I recently read an article about a woman bemoaning the fact that she had been “cheated,” as her investment in General Motors bonds was about to become worthless. The system had failed her, she cried.
Later that week, there was an Easter Egg hunt at the Santa Barbara Botanical Gardens. As the hunt began, the docent announced to the throng of children that the eggs were well hidden in the thick brush and were hard to find. She then told them that they had hidden 8 eggs per child. “If you find any more,” she warned them, “you’ll have to give them to another child.”
The fact is that life is not “fair,” and we cannot make it so despite how much we “reallocate” from those who made different choices or from those who have better skills or a more attuned work ethic.
But when I thought of it a bit more, I realized that the attitude expressed by the bemoaning bondholder and the politically correct docent is not really that different from that of many hospital-based physician groups which view their continued ability to provide services at a facility as a right.
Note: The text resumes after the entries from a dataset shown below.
(** * genaipy: the Map-Reduce summarisation notebook

    A shallow embedding of the code cells of
    [demos/content_creation_workflow.ipynb] (the notebook "Summarizing PDFs
    with Map-Reduce Technique"): the Map-Step loop, the join/cleanup cell and
    the Reduce-Step cell, run against a Jupyter kernel whose global variables
    are threaded explicitly.

    The helpers the cells import from the [genaipy] package
    ([build_prompt], [get_chat_response], the two prompt templates) are
    taken as parameters: the cells are modelled over them as section
    variables.  The template binder is modelled from its specification in
    the module [Template].  The cells of the notebook "Creating Content from
    Webpage", in its two versions, are embedded in the same way over a
    kernel of their own. *)

From Stdlib Require Import ZArith QArith Lia Ascii String.
From stdpp Require Import base option list strings pretty gmap.

Local Open Scope string_scope.
Local Open Scope list_scope.

(** ** Python values, strings and exceptions *)

(** The newline character, Python's ["\n"]. *)
Definition nl : string := String "010"%char EmptyString.

(** An exception object: its class name and its message.  Every exception
    of this development is a subclass of [Exception], which is what the
    [except Exception as e] clauses of the notebook catch. *)
Inductive exn : Type :=
| Exn (cls : string) (msg : string).

(** Reading an unbound global variable. *)
Definition NameError (name : string) : exn :=
  Exn "NameError" ("name '" +:+ name +:+ "' is not defined").

(** Subscripting a dict with a key it does not hold. *)
Definition KeyError (key : Z) : exn :=
  Exn "KeyError" (pretty key).

(** The outcome of evaluating a Python expression. *)
Inductive result (A : Type) : Type :=
| Return (a : A)
| Raise (e : exn).
Arguments Return {A} a.
Arguments Raise {A} e.

(** The values the notebook passes around as keyword arguments, log
    arguments and dict entries. *)
Inductive pyvalue : Type :=
| VInt (z : Z)
| VStr (s : string)
| VList (l : list string)
| VExn (e : exn).

(** [sep.join(l)] *)
Fixpoint join (sep : string) (l : list string) : string :=
  match l with
  | [] => ""
  | x :: rest =>
      match rest with
      | [] => x
      | _ :: _ => x +:+ sep +:+ join sep rest
      end
  end.

(** [startswith]: does [s] begin with [p]? *)
Fixpoint startswith (p s : string) : bool :=
  match p, s with
  | EmptyString, _ => true
  | String a p', String b s' => if Ascii.eqb a b then startswith p' s' else false
  | String _ _, EmptyString => false
  end.

(** [s.replace(old, new)] for a non-empty [old]: one scan from the left;
    where [old] starts, [new] is emitted and the scan resumes behind the
    occurrence ([skip] counts the characters of the occurrence still to be
    passed over), so the occurrences replaced do not overlap. *)
Fixpoint replace_from (old new : string) (skip : nat) (s : string) : string :=
  match s with
  | EmptyString => EmptyString
  | String c s' =>
      match skip with
      | S k => replace_from old new k s'
      | O =>
          if startswith old s
          then new +:+ replace_from old new (Nat.pred (String.length old)) s'
          else String c (replace_from old new O s')
      end
  end.

Definition replace (old new s : string) : string := replace_from old new O s.

(** A dict with integer keys, in insertion order: [d[key]]. *)
Fixpoint dict_get {V : Type} (key : Z) (d : list (Z * V)) : option V :=
  match d with
  | [] => None
  | (k, v) :: rest => if decide (k = key) then Some v else dict_get key rest
  end.

(** ** The kernel *)

(** The arguments of one [get_chat_response] call, as the notebook passes
    them (the temperature is always left at its default). *)
Record request : Type := Request {
  prompt : string;
  sys_message : option string;
  model : string;
  max_tokens : option Z
}.

Inductive log_level : Type := INFO | ERROR.

(** One [logging.info] / [logging.error] call: the format string and its
    arguments. *)
Record log_record : Type := LogRecord {
  level : log_level;
  fmt : string;
  args : list pyvalue
}.

(** The global variables of the kernel that one statement writes and a later
    one reads ([None]: not bound), the log, the provider calls made so far
    and what was printed.  [page], [map_prompt], [string], [reduce_prompt]
    and [e] are read only right after they are bound and are let-bound
    below. *)
Record kernel : Type := Kernel {
  map_summaries : option (list string);
  summary : option string;
  text : option string;
  final_summary : option string;
  output : option (list (string * pyvalue));
  log : list log_record;
  calls : list request;
  stdout : list string
}.

(** A kernel right after start-up and the setup cells. *)
Definition fresh : kernel :=
  Kernel None None None None None [] [] [].

(** A statement: it transforms the kernel and either completes with a value
    or raises. *)
Definition py (A : Type) : Type := kernel -> kernel * result A.

Definition py_ret {A} (a : A) : py A := fun k => (k, Return a).

Definition py_bind {A B} (f : A -> py B) (m : py A) : py B :=
  fun k =>
    match m k with
    | (k', Return a) => f a k'
    | (k', Raise e) => (k', Raise e)
    end.

#[global] Instance py_mret : MRet py := @py_ret.
#[global] Instance py_mbind : MBind py := @py_bind.

(** Lifting the outcome of a pure call. *)
Definition lift {A} (r : result A) : py A := fun k => (k, r).

(** [try: body / except Exception as e: handler e], for the exceptions
    that are instances of [Exception]: what the collaborators raise on a
    failure.  The module [ByClass] below has the statement for the other
    exceptions as well. *)
Definition try_except {A} (body : py A) (handler : exn -> py A) : py A :=
  fun k =>
    match body k with
    | (k', Return a) => (k', Return a)
    | (k', Raise e) => handler e k'
    end.

(** [try: body / except Exception as e: handler e / else: orelse]:
    the [else] suite runs when the body did not raise, outside the
    protection of the [except] clause. *)
Definition try_except_else {A B} (body : py A) (handler : exn -> py B)
    (orelse : A -> py B) : py B :=
  fun k =>
    match body k with
    | (k', Return a) => orelse a k'
    | (k', Raise e) => handler e k'
    end.

(** [for x in items: body x] *)
Fixpoint for_each {A} (items : list A) (body : A -> py unit) : py unit :=
  match items with
  | [] => mret tt
  | x :: rest => body x ;; for_each rest body
  end.

(** Reading a global variable. *)
Definition load {A} (name : string) (var : kernel -> option A) : py A :=
  fun k =>
    match var k with
    | Some v => (k, Return v)
    | None => (k, Raise (NameError name))
    end.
In the same manner as the bondholder and the docent, they see fairness as requiring an equality of outcome, not simply of opportunity.
Life doesn’t work that way for physician groups, either. Focusing simply on doing the procedures (and “benchmarking to best practices in our specialty”) is no longer enough to assure success. Instead, a highly proactive approach is required to position your group for success. And the time to start is now.